### Instructions for the task:
In the entries below, find each line with the word "lines" and pull it out.

[Collected data entries]

■ ■ ■

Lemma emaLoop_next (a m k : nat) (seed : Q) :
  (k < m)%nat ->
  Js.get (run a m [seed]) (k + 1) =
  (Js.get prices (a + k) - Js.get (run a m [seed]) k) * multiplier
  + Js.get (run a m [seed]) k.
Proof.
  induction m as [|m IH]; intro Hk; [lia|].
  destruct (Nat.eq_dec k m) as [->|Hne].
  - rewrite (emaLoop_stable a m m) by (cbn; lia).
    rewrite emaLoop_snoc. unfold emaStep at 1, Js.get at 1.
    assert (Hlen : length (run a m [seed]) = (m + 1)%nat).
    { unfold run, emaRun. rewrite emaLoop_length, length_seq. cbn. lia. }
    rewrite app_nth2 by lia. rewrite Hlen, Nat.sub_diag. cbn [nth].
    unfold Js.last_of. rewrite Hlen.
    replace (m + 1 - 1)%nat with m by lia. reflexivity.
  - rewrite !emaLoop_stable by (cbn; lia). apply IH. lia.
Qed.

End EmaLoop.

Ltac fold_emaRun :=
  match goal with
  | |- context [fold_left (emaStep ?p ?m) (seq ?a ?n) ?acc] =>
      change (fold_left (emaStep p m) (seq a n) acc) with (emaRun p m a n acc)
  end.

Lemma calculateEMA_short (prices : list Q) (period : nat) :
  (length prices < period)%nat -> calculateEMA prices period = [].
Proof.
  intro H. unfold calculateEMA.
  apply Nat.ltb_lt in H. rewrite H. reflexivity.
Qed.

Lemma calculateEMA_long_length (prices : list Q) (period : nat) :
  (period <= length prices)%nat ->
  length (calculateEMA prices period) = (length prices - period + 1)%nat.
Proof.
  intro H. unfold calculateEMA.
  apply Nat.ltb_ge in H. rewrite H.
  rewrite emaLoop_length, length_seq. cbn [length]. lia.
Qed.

■ ■ ■

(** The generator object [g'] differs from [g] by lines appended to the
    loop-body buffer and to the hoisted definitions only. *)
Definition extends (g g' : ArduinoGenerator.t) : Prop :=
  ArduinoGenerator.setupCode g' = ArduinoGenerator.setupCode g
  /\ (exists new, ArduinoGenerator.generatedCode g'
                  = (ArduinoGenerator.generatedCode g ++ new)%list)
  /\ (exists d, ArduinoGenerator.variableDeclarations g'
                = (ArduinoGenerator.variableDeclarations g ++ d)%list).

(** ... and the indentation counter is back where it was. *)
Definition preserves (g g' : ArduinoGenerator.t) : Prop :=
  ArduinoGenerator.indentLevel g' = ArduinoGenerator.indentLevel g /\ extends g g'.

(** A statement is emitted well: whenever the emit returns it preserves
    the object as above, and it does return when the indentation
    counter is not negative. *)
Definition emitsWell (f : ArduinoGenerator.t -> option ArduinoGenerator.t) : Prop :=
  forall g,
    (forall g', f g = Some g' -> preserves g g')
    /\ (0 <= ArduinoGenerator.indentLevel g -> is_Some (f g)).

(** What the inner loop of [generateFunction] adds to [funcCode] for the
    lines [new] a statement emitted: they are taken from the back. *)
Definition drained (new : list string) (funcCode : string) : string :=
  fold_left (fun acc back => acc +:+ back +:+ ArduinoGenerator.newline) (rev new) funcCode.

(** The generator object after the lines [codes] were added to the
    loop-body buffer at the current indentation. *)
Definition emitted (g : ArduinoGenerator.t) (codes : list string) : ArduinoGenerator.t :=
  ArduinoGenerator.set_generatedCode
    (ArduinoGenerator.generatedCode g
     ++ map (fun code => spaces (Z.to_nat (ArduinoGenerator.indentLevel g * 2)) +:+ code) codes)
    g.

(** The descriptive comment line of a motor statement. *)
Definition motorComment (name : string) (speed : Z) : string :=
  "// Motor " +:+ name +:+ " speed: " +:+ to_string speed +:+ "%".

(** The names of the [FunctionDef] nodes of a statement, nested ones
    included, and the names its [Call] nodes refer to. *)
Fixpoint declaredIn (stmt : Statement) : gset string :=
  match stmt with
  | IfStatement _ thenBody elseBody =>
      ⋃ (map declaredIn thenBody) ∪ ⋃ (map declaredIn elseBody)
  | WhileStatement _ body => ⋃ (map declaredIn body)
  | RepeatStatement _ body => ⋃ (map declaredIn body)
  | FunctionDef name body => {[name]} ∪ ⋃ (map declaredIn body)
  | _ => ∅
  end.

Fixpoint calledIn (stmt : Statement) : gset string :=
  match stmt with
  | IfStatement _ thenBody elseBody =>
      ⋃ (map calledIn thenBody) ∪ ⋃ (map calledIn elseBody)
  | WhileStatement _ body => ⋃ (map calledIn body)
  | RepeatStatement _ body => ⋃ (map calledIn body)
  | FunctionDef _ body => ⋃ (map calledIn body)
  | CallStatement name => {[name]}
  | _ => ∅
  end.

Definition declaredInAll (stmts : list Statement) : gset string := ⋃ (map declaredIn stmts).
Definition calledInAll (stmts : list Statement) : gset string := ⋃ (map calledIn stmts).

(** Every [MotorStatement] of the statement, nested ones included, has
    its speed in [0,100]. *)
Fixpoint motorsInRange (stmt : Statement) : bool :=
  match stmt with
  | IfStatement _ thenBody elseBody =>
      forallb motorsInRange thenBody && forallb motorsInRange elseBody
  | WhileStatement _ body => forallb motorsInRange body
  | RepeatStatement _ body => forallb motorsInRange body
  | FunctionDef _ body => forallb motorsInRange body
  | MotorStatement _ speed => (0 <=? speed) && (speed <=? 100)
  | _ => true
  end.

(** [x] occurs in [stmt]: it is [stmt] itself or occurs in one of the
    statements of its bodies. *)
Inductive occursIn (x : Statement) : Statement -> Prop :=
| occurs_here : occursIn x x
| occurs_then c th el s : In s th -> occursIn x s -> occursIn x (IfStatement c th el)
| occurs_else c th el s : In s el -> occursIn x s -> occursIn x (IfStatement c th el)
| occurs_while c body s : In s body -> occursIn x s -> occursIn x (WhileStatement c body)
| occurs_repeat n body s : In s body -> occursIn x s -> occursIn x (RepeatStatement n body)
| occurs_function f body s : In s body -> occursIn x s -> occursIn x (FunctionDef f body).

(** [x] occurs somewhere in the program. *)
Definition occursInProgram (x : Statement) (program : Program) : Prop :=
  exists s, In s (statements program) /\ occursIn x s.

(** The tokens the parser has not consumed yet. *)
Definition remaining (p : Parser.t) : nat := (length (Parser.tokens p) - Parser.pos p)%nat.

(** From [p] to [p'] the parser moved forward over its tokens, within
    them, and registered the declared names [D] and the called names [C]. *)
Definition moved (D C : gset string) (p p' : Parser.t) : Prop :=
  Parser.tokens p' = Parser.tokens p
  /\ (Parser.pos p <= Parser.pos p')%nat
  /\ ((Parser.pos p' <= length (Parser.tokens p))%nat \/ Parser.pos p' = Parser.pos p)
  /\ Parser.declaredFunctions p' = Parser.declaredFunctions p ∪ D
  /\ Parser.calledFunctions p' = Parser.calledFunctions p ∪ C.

■ ■ ■

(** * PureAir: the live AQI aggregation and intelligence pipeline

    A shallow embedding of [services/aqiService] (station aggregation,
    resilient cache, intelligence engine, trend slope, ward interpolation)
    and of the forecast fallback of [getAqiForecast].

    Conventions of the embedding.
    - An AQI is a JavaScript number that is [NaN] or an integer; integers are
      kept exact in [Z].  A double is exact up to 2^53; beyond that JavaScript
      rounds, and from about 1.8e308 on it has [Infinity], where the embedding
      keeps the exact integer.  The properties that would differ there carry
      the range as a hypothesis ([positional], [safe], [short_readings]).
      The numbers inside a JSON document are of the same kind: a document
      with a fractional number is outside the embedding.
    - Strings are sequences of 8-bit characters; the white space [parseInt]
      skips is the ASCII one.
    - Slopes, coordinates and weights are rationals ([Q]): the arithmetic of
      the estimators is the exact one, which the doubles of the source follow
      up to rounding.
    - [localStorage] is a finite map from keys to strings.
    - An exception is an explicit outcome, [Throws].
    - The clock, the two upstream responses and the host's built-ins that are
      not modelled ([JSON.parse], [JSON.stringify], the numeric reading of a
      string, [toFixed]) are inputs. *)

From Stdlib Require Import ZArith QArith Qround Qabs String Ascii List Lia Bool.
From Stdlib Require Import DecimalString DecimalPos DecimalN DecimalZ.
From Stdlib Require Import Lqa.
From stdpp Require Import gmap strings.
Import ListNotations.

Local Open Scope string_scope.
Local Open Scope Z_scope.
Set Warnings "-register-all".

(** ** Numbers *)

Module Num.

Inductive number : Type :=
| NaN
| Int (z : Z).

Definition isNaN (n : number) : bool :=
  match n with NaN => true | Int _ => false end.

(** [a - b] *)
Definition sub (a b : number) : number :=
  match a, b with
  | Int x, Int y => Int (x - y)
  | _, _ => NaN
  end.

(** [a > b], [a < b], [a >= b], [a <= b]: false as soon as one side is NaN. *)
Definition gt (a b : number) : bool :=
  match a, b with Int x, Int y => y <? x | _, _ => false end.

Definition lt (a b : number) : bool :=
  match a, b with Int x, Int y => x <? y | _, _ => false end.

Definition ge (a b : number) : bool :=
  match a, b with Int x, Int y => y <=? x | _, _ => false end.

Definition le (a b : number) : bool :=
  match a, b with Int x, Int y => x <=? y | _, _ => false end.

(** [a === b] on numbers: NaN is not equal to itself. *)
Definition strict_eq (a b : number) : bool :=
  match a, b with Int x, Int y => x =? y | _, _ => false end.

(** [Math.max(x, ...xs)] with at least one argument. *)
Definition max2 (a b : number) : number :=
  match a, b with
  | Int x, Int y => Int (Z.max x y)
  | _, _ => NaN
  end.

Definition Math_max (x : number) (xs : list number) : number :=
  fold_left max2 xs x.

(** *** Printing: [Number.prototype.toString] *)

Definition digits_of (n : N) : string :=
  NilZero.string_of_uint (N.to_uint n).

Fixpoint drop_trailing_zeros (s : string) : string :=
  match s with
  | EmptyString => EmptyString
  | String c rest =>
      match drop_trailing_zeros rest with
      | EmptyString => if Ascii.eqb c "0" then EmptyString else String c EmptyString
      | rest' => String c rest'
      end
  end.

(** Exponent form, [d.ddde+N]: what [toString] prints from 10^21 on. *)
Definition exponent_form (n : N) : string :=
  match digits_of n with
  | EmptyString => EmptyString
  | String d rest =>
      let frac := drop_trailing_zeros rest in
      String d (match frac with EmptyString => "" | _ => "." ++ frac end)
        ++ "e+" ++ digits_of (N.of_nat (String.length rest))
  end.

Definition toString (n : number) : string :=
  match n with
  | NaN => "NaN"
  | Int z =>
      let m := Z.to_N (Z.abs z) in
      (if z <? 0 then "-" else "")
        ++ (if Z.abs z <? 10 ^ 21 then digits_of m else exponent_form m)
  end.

■ ■ ■

### Finished task:
(** The generator object [g'] differs from [g] by lines appended to the
    lines [new] a statement emitted: they are taken from the back. *)
(** The generator object after the lines [codes] were added to the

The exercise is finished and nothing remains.